Try it:
Please give the data again in full, exactly as provided.

Recorded data:
▬▬▬▬▬▬

(** ** What the answer should be *)

(** The last 735 blocks without the genesis block *)
Definition window (chain : list block_info) : list block_info := drop (1 `max` (length chain - COUNT)) chain.

Definition ideal_difficulty (fixed : Z) (chain : list block_info) : option Z :=
  if negb (fixed =? 0) then Some (if Z.of_nat (length chain) =? 0 then 1 else fixed)
  else next_difficulty (bi_timestamp <$> window chain) (bi_cumulative_difficulty <$> window chain)
         (get_difficulty_target chain).

(** ** The two ways to the lists *)

Lemma trim_drop v : trim v = drop (length v - COUNT) v.
Proof.
  induction v as [|x v IH]; [done|]. cbn [trim]. case_bool_decide as Hl.
  - rewrite IH. cbn [length] in *.
    replace (S (length v) - COUNT)%nat with (S (length v - COUNT)) by lia. done.
  - by replace (length (x :: v) - COUNT)%nat with 0%nat by lia.
Qed.

Lemma read_loop_eq chain n k ts ds :
  (k + n = length chain)%nat ->
  read_loop chain n (Z.of_nat k) ts ds =
  Some (ts ++ (bi_timestamp <$> drop k chain), ds ++ (bi_cumulative_difficulty <$> drop k chain)).
Proof.
  revert k ts ds. induction n as [|n IH]; intros k ts ds Hk; cbn [read_loop].
  - rewrite drop_ge by lia. by rewrite !app_nil_r.
  - destruct (lookup_lt_is_Some_2 chain k) as [b Hb]; [lia|].
    unfold get_block_timestamp, get_block_cumulative_difficulty. rewrite Nat2Z.id, Hb. cbn.
    replace (Z.of_nat k + 1) with (Z.of_nat (S k)) by lia. rewrite IH by lia.
    rewrite (drop_S chain b k) by done. cbn. by rewrite <- !app_assoc.
Qed.

Lemma window_lists chain :
  chain <> [] ->
  let height := Z.of_nat (length chain) in
  let offset := height - Z.min height (Z.of_nat COUNT) in
  let offset := if offset =? 0 then offset + 1 else offset in
  read_loop chain (Z.to_nat (height - offset)) offset [] [] =
  Some (bi_timestamp <$> window chain, bi_cumulative_difficulty <$> window chain).
Proof.
  intros Hne height offset offset'. assert (length chain <> 0%nat) by (by destruct chain).
  assert (offset' = Z.of_nat (1 `max` (length chain - COUNT))) as ->.
  { unfold offset', offset, height. case_match eqn:E; lia. }
  rewrite read_loop_eq; [done|]. unfold height. lia.
Qed.

Lemma window_length chain : length (window chain) = Nat.min (length chain - 1) COUNT.
Proof. unfold window. rewrite length_drop. lia. Qed.

(** One more block on a chain whose window is full *)
Lemma window_slide {A} (f : block_info -> A) chain b :
  (COUNT <= length (window chain))%nat ->
  f <$> window (chain ++ [b]) = drop (length ((f <$> window chain) ++ [f b]) - COUNT) ((f <$> window chain) ++ [f b]).
Proof.
  intros Hw. rewrite window_length in Hw.
  rewrite length_app, length_fmap, window_length. cbn [length].
  replace (Nat.min (length chain - 1) COUNT + 1 - COUNT)%nat with 1%nat by lia.
  assert (COUNT = 735%nat) as EC by reflexivity.
  unfold window. rewrite length_app. cbn [length].
  rewrite drop_app_le, fmap_app by lia. rewrite drop_app_le by (rewrite length_fmap, length_drop; lia).
  rewrite !fmap_drop, drop_drop. cbn [fmap list_fmap]. do 2 f_equal. lia.
Qed.

(** ** The invariant *)

(** What the lists of the state hold when the chain they were made for is [c] *)
Record lists_of (st : state) (c : list block_info) : Prop := {
  lists_height : m_timestamps_and_difficulties_height st = Z.of_nat (length c);
  lists_timestamps : m_timestamps st = bi_timestamp <$> window c;
  lists_difficulties : m_difficulties st = bi_cumulative_difficulty <$> window c;
  lists_prefix :
    m_reset_timestamps_and_difficulties_height st = false ->
    (length c <= length (db st))%nat -> take (length c) (db st) = c }.
Lemma mainnet_versions_witness : major_version (demo_block 2) = Z.min 16 (Z.max 1 2).
Proof.
  exact (mainnet_versions demo_run3.1 demo_run3.2 [demo_block 1; demo_block 1; demo_block 2] 0 2
    (demo_block 2) demo_chain eq_refl).
Defined.

Lemma pop_refills_window_witness :
  exists hf', on_block_popped demo_run3.1 (pop_block demo_run3.2) 1
              = Ret hf' /\ versions hf' = [2; 1; 1] /\ last_versions hf' = counts (versions hf').
Proof.
  destruct (pop_refills_window demo_run3.1 (pop_block demo_run3.2) [1; 1] 2) as (hf' & H1 & H2 & H3);
    [by vm_compute|by vm_compute|by_decide|by_decide|by_decide|by_decide|].
  exists hf'. split_and!; [exact H1|rewrite H2; by vm_compute|exact H3].
Defined.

▬▬▬▬▬▬

Answer to the problem:
(** ** What the answer should be *)

(** The last 735 blocks without the genesis block *)
Definition window (chain : list block_info) : list block_info := drop (1 `max` (length chain - COUNT)) chain.

Definition ideal_difficulty (fixed : Z) (chain : list block_info) : option Z :=
  if negb (fixed =? 0) then Some (if Z.of_nat (length chain) =? 0 then 1 else fixed)
  else next_difficulty (bi_timestamp <$> window chain) (bi_cumulative_difficulty <$> window chain)
         (get_difficulty_target chain).

(** ** The two ways to the lists *)

Lemma trim_drop v : trim v = drop (length v - COUNT) v.
Proof.
  induction v as [|x v IH]; [done|]. cbn [trim]. case_bool_decide as Hl.
  - rewrite IH. cbn [length] in *.
    replace (S (length v) - COUNT)%nat with (S (length v - COUNT)) by lia. done.
  - by replace (length (x :: v) - COUNT)%nat with 0%nat by lia.
Qed.

Lemma read_loop_eq chain n k ts ds :
  (k + n = length chain)%nat ->
  read_loop chain n (Z.of_nat k) ts ds =
  Some (ts ++ (bi_timestamp <$> drop k chain), ds ++ (bi_cumulative_difficulty <$> drop k chain)).
Proof.
  revert k ts ds. induction n as [|n IH]; intros k ts ds Hk; cbn [read_loop].
  - rewrite drop_ge by lia. by rewrite !app_nil_r.
  - destruct (lookup_lt_is_Some_2 chain k) as [b Hb]; [lia|].
    unfold get_block_timestamp, get_block_cumulative_difficulty. rewrite Nat2Z.id, Hb. cbn.
    replace (Z.of_nat k + 1) with (Z.of_nat (S k)) by lia. rewrite IH by lia.
    rewrite (drop_S chain b k) by done. cbn. by rewrite <- !app_assoc.
Qed.

Lemma window_lists chain :
  chain <> [] ->
  let height := Z.of_nat (length chain) in
  let offset := height - Z.min height (Z.of_nat COUNT) in
  let offset := if offset =? 0 then offset + 1 else offset in
  read_loop chain (Z.to_nat (height - offset)) offset [] [] =
  Some (bi_timestamp <$> window chain, bi_cumulative_difficulty <$> window chain).
Proof.
  intros Hne height offset offset'. assert (length chain <> 0%nat) by (by destruct chain).
  assert (offset' = Z.of_nat (1 `max` (length chain - COUNT))) as ->.
  { unfold offset', offset, height. case_match eqn:E; lia. }
  rewrite read_loop_eq; [done|]. unfold height. lia.
Qed.

Lemma window_length chain : length (window chain) = Nat.min (length chain - 1) COUNT.
Proof. unfold window. rewrite length_drop. lia. Qed.

(** One more block on a chain whose window is full *)
Lemma window_slide {A} (f : block_info -> A) chain b :
  (COUNT <= length (window chain))%nat ->
  f <$> window (chain ++ [b]) = drop (length ((f <$> window chain) ++ [f b]) - COUNT) ((f <$> window chain) ++ [f b]).
Proof.
  intros Hw. rewrite window_length in Hw.
  rewrite length_app, length_fmap, window_length. cbn [length].
  replace (Nat.min (length chain - 1) COUNT + 1 - COUNT)%nat with 1%nat by lia.
  assert (COUNT = 735%nat) as EC by reflexivity.
  unfold window. rewrite length_app. cbn [length].
  rewrite drop_app_le, fmap_app by lia. rewrite drop_app_le by (rewrite length_fmap, length_drop; lia).
  rewrite !fmap_drop, drop_drop. cbn [fmap list_fmap]. do 2 f_equal. lia.
Qed.

(** ** The invariant *)

(** What the lists of the state hold when the chain they were made for is [c] *)
Record lists_of (st : state) (c : list block_info) : Prop := {
  lists_height : m_timestamps_and_difficulties_height st = Z.of_nat (length c);
  lists_timestamps : m_timestamps st = bi_timestamp <$> window c;
  lists_difficulties : m_difficulties st = bi_cumulative_difficulty <$> window c;
  lists_prefix :
    m_reset_timestamps_and_difficulties_height st = false ->
    (length c <= length (db st))%nat -> take (length c) (db st) = c }.
Lemma mainnet_versions_witness : major_version (demo_block 2) = Z.min 16 (Z.max 1 2).
Proof.
  exact (mainnet_versions demo_run3.1 demo_run3.2 [demo_block 1; demo_block 1; demo_block 2] 0 2
    (demo_block 2) demo_chain eq_refl).
Defined.

Lemma pop_refills_window_witness :
  exists hf', on_block_popped demo_run3.1 (pop_block demo_run3.2) 1
              = Ret hf' /\ versions hf' = [2; 1; 1] /\ last_versions hf' = counts (versions hf').
Proof.
  destruct (pop_refills_window demo_run3.1 (pop_block demo_run3.2) [1; 1] 2) as (hf' & H1 & H2 & H3);
    [by vm_compute|by vm_compute|by_decide|by_decide|by_decide|by_decide|].
  exists hf'. split_and!; [exact H1|rewrite H2; by vm_compute|exact H3].
Defined.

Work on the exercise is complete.